The main gallery is dimly lit at one end, brighter at other. A clay chimney sits in the gloom with a small round cloud suspended above it. There is a glow from within but no heat. The scale is unconfirmed. Are we viewing a large object from a distance? As we know, clouds are fairly large and the chimney dwarfs it. This would make the surrounding gallery a proportionally huge voluminous space. Or is the size it looks in reality? This could make the cloud a tiny magical creation part way through a conjured water cycle waiting for wind to gently position its sooty contents over lines of drying white washing.

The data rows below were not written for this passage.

Lemma install_commits apps tunnelIp e foreign e' :
  install_body apps tunnelIp e = Some (foreign, e') ->
  exists o p fs cs x, shows (look e) o /\ has_bits p kProviderPersistent = true /\ look e' = committed_contents (look e) o p fs cs x /\
    (foreign = false -> Forall2 added_callout (missing_callouts o) cs) /\ (foreign = true -> cs = []) /\
    has_bits (cx_flags x) kContextPersistent = true /\ cx_provider x = Some kProvider /\ cx_type x = FWPM_GENERAL_CONTEXT /\
    cx_data x = Some (contextFor tunnelIp) /\ Forall2 stored_filter (forEachFilter apps (cx_key x) tunnelIp (negb foreign)) fs.
Proof.
  unfold install_body. intros H. next_call H. next_call H. next_call H. next_call H. next_call H. destruct e4 as [toAdd e4].
  next_call H. destruct e5 as [present e5]. next_call H. next_call H. next_call H. next_call H. next_call H. injection H as -> ->.
  rename e1 into o. apply snapshot_shows in Ec0 as Ho. apply provider_step in Ec1 as (p & Hp & L1); [|done].
  apply delete_both_spec in Ec2 as L2. apply settle_callouts_spec in Ec3 as [L3 ->]. apply delete_callouts_spec in L3.
  apply settle_sublayers_spec in Ec4 as [L4 ->]. apply delete_sublayers_spec in L4.
  assert (look e6 = set_sublayers (look e5) ((if existsb sublayerCurrent (o_sublayers o) then [] else [the_sublayer]) ++ sublayers (look e5))) as L5.
  { simpl in Ec5. destruct (existsb _ _); [injection Ec5 as ->; by destruct (look e6)|by apply add_sublayer_spec in Ec5 as [_ ->]]. }
  assert (exists cs, (foreign = false -> Forall2 added_callout (missing_callouts o) cs) /\ (foreign = true -> cs = []) /\
    look e7 = set_callouts (look e6) (rev cs ++ callouts (look e6))) as (cs & Hc1 & Hc2 & L6).
  { destruct foreign; [injection Ec6 as ->; exists []; by destruct (look e7)|]. apply add_callouts_spec in Ec6 as (cs & Hc & ->). by exists cs. }
  apply add_context_spec in Ec8 as (x & (X1 & X2 & X3 & X4 & X5) & _ & L7). simpl in X1, X2, X3, X4, X5. subst.
  apply add_filters_spec in Ec9 as (fs & Hf & L8).
  exists o, p, fs, cs, x. split_and!; try done; [|by rewrite X2].
  rewrite L8, L7, L6, L5, L4, L3, L2, L1. reflexivity.
Qed.

Lemma sublayer_settled c o :
  unique_keys c -> o_sublayers o ≡ₚ map owned_sublayer (List.filter visible_sublayer (sublayers c)) ->
  exists s, List.filter visible_sublayer ((if existsb sublayerCurrent (o_sublayers o) then [] else [the_sublayer]) ++
      List.filter (fun s => negb (bool_decide (sl_key s ∈ os_key <$> stale_sublayers o))) (sublayers c)) = [s] /\
    sublayerCurrent (owned_sublayer s) = true.
Proof.
  intros Hu Os. rewrite filterb_app. unfold stale_sublayers.
  rewrite (stale_gone sl_key os_key owned_sublayer visible_sublayer sublayerCurrent); [|done|apply Hu|done].
  rewrite (existsb_perm _ _ _ Os). destruct (existsb _ _) eqn:Ex.
  - destruct (one_current_sublayer c Hu Ex) as [s Hs]. exists s. split; [done|].
    assert (s ∈ [s]) as Hin by by left. rewrite <- Hs in Hin. by apply elem_of_filterb in Hin as [_ ?].
  - exists the_sublayer. split; [|done]. change (List.filter visible_sublayer [the_sublayer]) with [the_sublayer]. rewrite filterb_none; [done|]. intros s Hs. apply not_true_iff_false. intros Hc.
    apply not_true_iff_false in Ex. apply Ex, existsb_exists. exists (owned_sublayer s). split; [|done]. by apply in_map, list_elem_of_In.
Qed.

Lemma callouts_settled c o cs :
  unique_keys c -> o_callouts o ≡ₚ map owned_callout (List.filter visible_callout (callouts c)) ->
  Forall2 added_callout (missing_callouts o) cs ->
  let l := List.filter visible_callout (rev cs ++ List.filter (fun k => negb (bool_decide (co_key k ∈ oc_key <$> stale_callouts o))) (callouts c)) in
  length l = length kCallouts /\ forall k, k ∈ l -> calloutCurrent (owned_callout k) = true.
Proof.
  intros Hu Oc Ha. assert (forall k, k ∈ rev cs -> calloutCurrent (owned_callout k) = true /\ visible_callout k = true) as Hcs.
  { intros k Hk. apply list_elem_of_In, in_rev, list_elem_of_In, list_elem_of_lookup in Hk as [i Hi].
    destruct (Forall2_lookup_r _ _ _ _ _ Ha Hi) as (rule & Hr & Hk). apply list_elem_of_lookup_2, elem_of_filterb in Hr as [Hr _]. by apply (added_current rule). }
  rewrite filterb_app, (filterb_all _ (rev cs)) by (intros k Hk; by apply Hcs). unfold stale_callouts.
  rewrite (stale_gone co_key oc_key owned_callout visible_callout calloutCurrent); [|done|apply Hu|done].
  set (kept := List.filter (fun y => calloutCurrent (owned_callout y)) (List.filter visible_callout (callouts c))). cbv zeta. split.
  - rewrite length_app, length_rev, <- length_app. apply (callouts_complete kept cs (missing_callouts o)); [|by intros k [_ Hk]%elem_of_filterb| |done].
    + apply filterb_keys, filterb_keys, Hu.
    + unfold missing_callouts. apply filterb_ext. intros rule _. f_equal. apply bool_decide_ext.
      rewrite (filterb_perm _ _ _ Oc). subst kept. rewrite !list_elem_of_fmap. split.
      * intros (y & -> & [Hy Hc]%elem_of_filterb). apply list_elem_of_fmap in Hy as (z & -> & Hz). exists z. split; [done|]. by apply elem_of_filterb.
      * intros (z & -> & [Hz Hc]%elem_of_filterb). exists (owned_callout z). split; [done|]. apply elem_of_filterb. split; [by apply list_elem_of_fmap_2|done].
  - intros k [Hk|[_ Hk]%elem_of_filterb]%elem_of_app; [by apply Hcs|done].
Qed.

Lemma install_contents apps tunnelIp e foreign e' :
  unique_keys (look e) -> install_body apps tunnelIp e = Some (foreign, e') -> installed apps tunnelIp foreign (look e) (look e').
Proof.
  intros Hu (o & p & fs & cs & x & Ho & Hp & -> & Hc1 & Hc2 & X1 & X2 & X3 & X4 & Hf)%install_commits.
  destruct Ho as [_ Of Oc Ox Os].
  split; cbn [committed_contents provider filters callouts contexts sublayers].
  - by exists p.
  - by apply sublayer_settled.
  - intros Hfo. by apply callouts_settled; [| |apply Hc1].
  - exists x, fs. cbn [List.filter]. rewrite (deleted_gone cx_id ox_id owned_context visible_context), filterb_app by done.
    rewrite (deleted_gone filterId f_id owned_filter visible_filter) by (done || apply owned_filter_id).
    assert (visible_context x = true) as -> by (unfold visible_context; rewrite X2, X3; done).
    rewrite (added_visible _ _ _ _ _ Hf), app_nil_r. done.
  - intros f Hin Hv. apply elem_of_app. right. eapply (foreign_kept filterId f_id owned_filter visible_filter); [apply owned_filter_id|apply Hu| |done|done].
    intros y Hy. rewrite Of in Hy. apply list_elem_of_fmap in Hy as (z & -> & [Hz Hv']%elem_of_filterb). eauto.
Qed.
End Installed.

The rest of the gallery is filled with paintings, video, a light box and a strange blue flame mask which manages to be quite cute and Smurflike on the one hand and terrifyingly on the other to some kind of blue supremacy. It cleverly conveys the duality of our relationship with fire as being both a comfort and a danger.

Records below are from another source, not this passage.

(** C6: a filter command that succeeds leaves every listed program protected.
    When [install] or [verify] ends with exit code zero, or [verify] with the
    code that only the driver is missing, the record beside the list is that of
    the identities found, every identity with filters has a path its names are
    attributed by, and every connection of any of their identifiers outside the
    tunnel meets a hard block of the filter engine, from boot on. *)
Theorem probe_protects (E : Engine) (S : EngineSpec E) (P : Platform) (U : Utf8) (other : traffic -> condition -> bool)
    (argv : list (list Z)) (i : inputs) (w w' : world) (code : Z) :
  parseMode argv = Install \/ parseMode argv = Verify -> wmain argv i w = (code, w') -> code = 0 \/ code = kExitUnregistered ->
  contents_ok (look (w_engine w')) ->
  exists listed tunnelIp identified, loadIncludedPaths (list_file i) = Some listed /\ tunnel i = Some tunnelIp /\
    dom identified = listed /\ w_record w' = Some (serializeIdentities identified) /\
    (forall entry identity, identified !! entry = Some identity -> ids identity <> [] -> r_path identity <> []) /\
    (apps_ok (app_entries identified) tunnelIp -> forall entry identity id bootTime t,
       identified !! entry = Some identity -> id ∈ all_ids identity -> outside_tunnel [id] tunnelIp t ->
       exists f, f ∈ filters (look (w_engine w')) /\ hard_block bootTime f /\ matches other t f = true).
Proof.
  intros Hm H Hc Hok. assert (apply_filters (parseMode argv) i w = (code, w')) as Ha by (unfold wmain in H; rewrite (filters_mode _ Hm) in H; destruct Hm as [Em|Em]; by rewrite Em in *).
  destruct (apply_filters_spec _ _ _ _ _ Hm Ha Hc) as (listed & o0 & o & ip & m & Hl & Ht & _ & -> & Hu & Hr & Ho & Hd).
  eexists listed, ip, _. split; [done|]. split; [done|]. split; [|split; [exact Hr|split]].
  - apply set_eq. intros entry. rewrite elem_of_dom, identifyApps_lookup. case_bool_decide; naive_solver.
  - intros entry identity Hm' Hi Hp. apply not_true_iff_false in Hu. apply Hu, existsb_exists. exists (entry, identity). split.
    + apply list_elem_of_In. unfold ordered. rewrite sorting.merge_sort_Permutation. by apply elem_of_map_to_list.
    + simpl. by rewrite bool_decide_false, bool_decide_true.
  - intros Happs entry identity id bootTime t Hm' Hid (Hta & Htl & Htt). apply list_elem_of_singleton in Hta.
    apply (verified_block other (w_engine w') o _ ip bootTime t Hok Happs Ho Hd). split; [|done]. rewrite Hta. by eapply app_entries_elem.
Qed.

(** ** Example: verifying one program *)

Definition demo_platform : Platform := {|
  resolve entry := (entry, str "\device\volume" ++ drop 2 entry); presentId _ := []; downcase := None |}.
Definition demo_utf8 : Utf8 := {| utf8 t := t; wide t := t; valid _ := True; wellformed _ := true |}.
Definition demo_program : list Z := str "c:\a.exe".
Definition demo_identified : Identities := @identifyApps demo_platform {[demo_program]} ∅ [].

Definition demo_engine : contents := {|
  provider := Some 1; filters := forEachFilter (app_entries demo_identified) zero_guid demo_ip true;
  callouts := map (fun rule => {| co_key := c_key rule; co_flags := 0x70000; co_provider := Some kProvider; co_layer := c_layer rule |}) kCallouts;
  contexts := contexts demo_ready; sublayers := [the_sublayer] |}.

Definition demo_world : @world list_engine := {|
  w_engine := (demo_engine : @engine list_engine); w_record := Some (@serializeIdentities demo_utf8 demo_identified) |}.
Definition demo_inputs : inputs := {|
  engine_opens := true; list_file := Some (str "# programs" ++ [13; 10] ++ demo_program ++ [13; 10]);
  components := Some (str "c:\split\bin\"); tunnel := Some demo_ip; record_written := true; self_test := 0 |}.
Definition demo_argv : list (list Z) := [str "wfp-probe.exe"; str "verify"; str "list"; str "10.0.0.2"].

In the basement is a claustrophobic room in which simultaneous videos are shown on the theme of smoke and fire. Plucked from pop culture through the ages from The Wizard of Oz to the Crazy World of Arthur Brown the sounds and images lick the wall like flames reaching out towards the viewer.
The third part of the show takes place in the cells of the old police station. Burning Well a docu-vid on a small screen documents a strange bubbling well where the water in the ensuing brook can be ignited like brandy at Christmas even though water is still cold to the touch. The breezy reed-scape is reminiscent of the terrifying classic Onibaba a Japanese horror film from the 1960s and a full moon adds to the feeling that the Burning Well is a portal to an older time of mystery and magic.
Finally in a cell stands two pairs of footwear, one male, one female. From them protrude what looks like stumps of charred leg bones. Called Brief Encounters it is a metaphorical remnant of past relationships. The surrounding soot is made of memory. Love and passion, hurt and anger or maybe just indifference. It reminds us that we will all become fading memories as we turn to dust.
On a lighter note, you only have until the 14th of October to catch this exhibition so be quick.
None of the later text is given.